The sight of slumping stock prices hasn’t shaken most market strategists’ confidence that the bull market still has further to fly. But they warn investors to buckle up – we could be in for plenty of turbulence.
In the wake of a selloff that has knocked the U.S. benchmark S&P 500 stock index into official “correction” territory (a drop of more than 10 per cent) in the space of a month while lopping 7 per cent off Canada’s S&P/TSX composite, strategists on Wall and Bay streets are reminding clients that the size of this correction is nothing out of the ordinary in a post-recession bull market. What’s more, they insist that the selling is being driven by fear rather than fundamentals – meaning that markets with solid growth prospects are merely getting cheaper and creating buying opportunities.
“It is difficult to be very bearish of corporate assets when growth is reasonably strong, inflation is low, margins are expanding, monetary policies are easy, and valuations are undemanding,” said economist Larry Hatheway of UBS Ltd. in London.
“In the first four months of this year, investors had become increasingly complacent to risk,” he said. “This was a market vulnerable to correction – all that was missing was a catalyst.”
However, that catalyst – a major sovereign-debt scare out of Europe – has re-awakened investors’ hyper-sensitivity to risk, a lingering effect of the credit crisis of 2008-09. The depth and speed of this risk adjustment does suggest that even if stocks can track generally higher in the coming months, they may do so in a very moody, volatile way.
“People are now a lot faster on the trigger in reducing risk. This increased volatility could be a byproduct of a new way of managing portfolios,” said Stéfane Marion, chief strategist at National Bank Financial in Montreal.
“But we have to keep things in perspective. We haven’t yet seen the collateral damage [from the European debt woes] that would upset global growth.
“In a world where credit markets remain functional, I don’t think the amount of selling we’ve seen can be justified,” he said. “The valuations we have right now are very reasonable.”

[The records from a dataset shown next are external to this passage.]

(** What the system is asked when a list of things happens. *)
Fixpoint happen (l : list act) (x : demo_sockets * list call) : option (demo_sockets * list call) :=
  match l with
  | [] => Some x
  | a :: l => match run_act a (fst x) with Some (_, s', es) => happen l (s', snd x ++ es) | None => None end
  end.
Fixpoint all_enabled (l : list act) (x : demo_sockets * list call) : Prop :=
  match l with
  | [] => True
  | a :: l => act_enabled a (fst x) (snd x) ∧
      match run_act a (fst x) with Some (_, s', es) => all_enabled l (s', snd x ++ es) | None => False end
  end.
Lemma happen_runs l x y : runs (fst x) (snd x) → all_enabled l x → happen l x = Some y → runs (fst y) (snd y).
Proof.
  revert x. induction l as [|a l IH]; intros x Hr He E; [by injection E as <-|]. cbn in He, E. destruct He as [He Hl].
  destruct (run_act a (fst x)) as [[[[] s'] es]|] eqn:Erun; [|done]. apply (IH (s', snd x ++ es)); [|done|done].
  by eapply runs_act.
Qed.

Definition pipe_answers : init_answers := MkInitAnswers (-1) (MkSysAddr 0 (sockaddr_other 0)) true true.
Definition listen_ok_answers : listen_answers := MkListenAnswers true 8 true (MkAnswer 0 0) 0 0 true.
Definition connecting_answers : connect_answers := MkConnectAnswers 9 true (MkAnswer (-1) EINPROGRESS) true.
(** Besides a listener and a connector in progress, three bytes are offered to
    the connection and receiving is asked for; of the three, two are written. *)
Definition demo_acts : list act := [
  Listen (BADDR_IPV4 0 0) listen_ok_answers;
  Connect (BADDR_IPV4 1 2) connecting_answers;
  Open (SOURCE_PIPE 7) 100 200 pipe_answers;
  SendInit; SendUserInit; RecvInit; RecvUserInit;
  Send [1; 2; 3];
  Round 0 [] (MkIo (MkAnswer 2 0) read_again again (-1));
  Recv 10;
  Round 0 [] idle_io].
Definition demo_after : demo_sockets * list call :=
  match happen demo_acts (demo_sockets_start, []) with Some x => x | None => (demo_sockets_start, []) end.

Ltac next_act := match goal with |- context [run_act ?a ?s] =>
    let x := eval vm_compute in (run_act a s) in change (run_act a s) with x end; cbv iota beta; cbn [fst snd app].
Ltac not_set := unfold job_set; cbn; apply (bool_decide_unpack _); vm_compute; exact I.
Ltac the_conn := eexists; split; [reflexivity|]; first [done | by split_and!].
Ltac fresh_fd := intros _ ? [= <-]; apply (bool_decide_unpack _); vm_compute; exact I.
(** A round without waiting, whose answers are in order. *)
Ltac demo_round :=
  split_and!; [done|by apply BReactorTheorems.round_enabled_nil|done|by intros []|];
  let E := fresh in intros ??? E; vm_compute in E; injection E as <- <- <-; split; [done|];
  intros ? [= <-] ? [= <-]; split_and!; cbn; try lia; try done.
Lemma start_runs : runs demo_sockets_start [].
Proof. apply runs_init. exists 3, BReactorTheorems.blank. by split_and!. Qed.
Lemma demo_runs : runs (fst demo_after) (snd demo_after).
Proof.
  apply (happen_runs demo_acts (demo_sockets_start, [])); [apply start_runs| |vm_compute; reflexivity].
  cbn [demo_acts all_enabled fst snd].
  split; [split_and!; [done|fresh_fd|done]|]. next_act.
  split; [split_and!; [done|fresh_fd|done]|]. next_act.
  split; [by split_and!|]. next_act.
  split; [split; [the_conn|not_set]|]. next_act.
  split; [the_conn|]. next_act.
  split; [split; [the_conn|not_set]|]. next_act.
  split; [the_conn|]. next_act.
  split; [split_and!; [the_conn|done|not_set]|]. next_act.
  split; [demo_round|]. next_act.
  split; [split_and!; [the_conn|done|not_set]|]. next_act.
  split; [demo_round|]. next_act. done.
Qed.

George Vasic, chief strategist for UBS Securities Canada Inc., noted in a research report that over the past 50 years, post-bear-market rallies on the Toronto Stock Exchange have all been met with corrections on the scale of what we’ve seen recently; the average pullback has been 13 per cent. Similarly, Pierre Lapointe, global macro strategist at Brockhouse & Cooper Inc. in Montreal, said the S&P 500 has routinely rallied in the year after the end of a recession, yet those rallies have all included a considerable correction within them, averaging 17 per cent.
“The next few months will remain volatile, but history tells us that the year that follows a recession is usually very profitable for equities,” said Mr. Lapointe, who reiterated his overweight recommendation on global equities.
David Bianco, chief U.S. equity strategist at Bank of America-Merrill Lynch in New York, is among several strategists who issued research notes in the past few days reiterating their earnings and stock-index targets over the next 12 to 18 months. His 12-month target for the S&P 500 remains at 1,350, a whopping 25 per cent above Tuesday’s closing levels.
He said the current S&P 500 levels imply a price-to-earnings multiple of about 12 times, far below the historical norm of 15 times. At normal P/Es, current levels are pricing in S&P 500 earnings of just $72 (U.S.) a share for 2011 – almost 20 per cent below Mr. Bianco’s “base-case” forecast, and toward the low end of his worst-case projections in the case of another global recession.
“Times like this make it clear that the risk equity premium is no free lunch, and volatility is gut-wrenching, even for the most long-term investors,” he said. “[But] we believe the best way to feel better during a correction is to buy some shares.”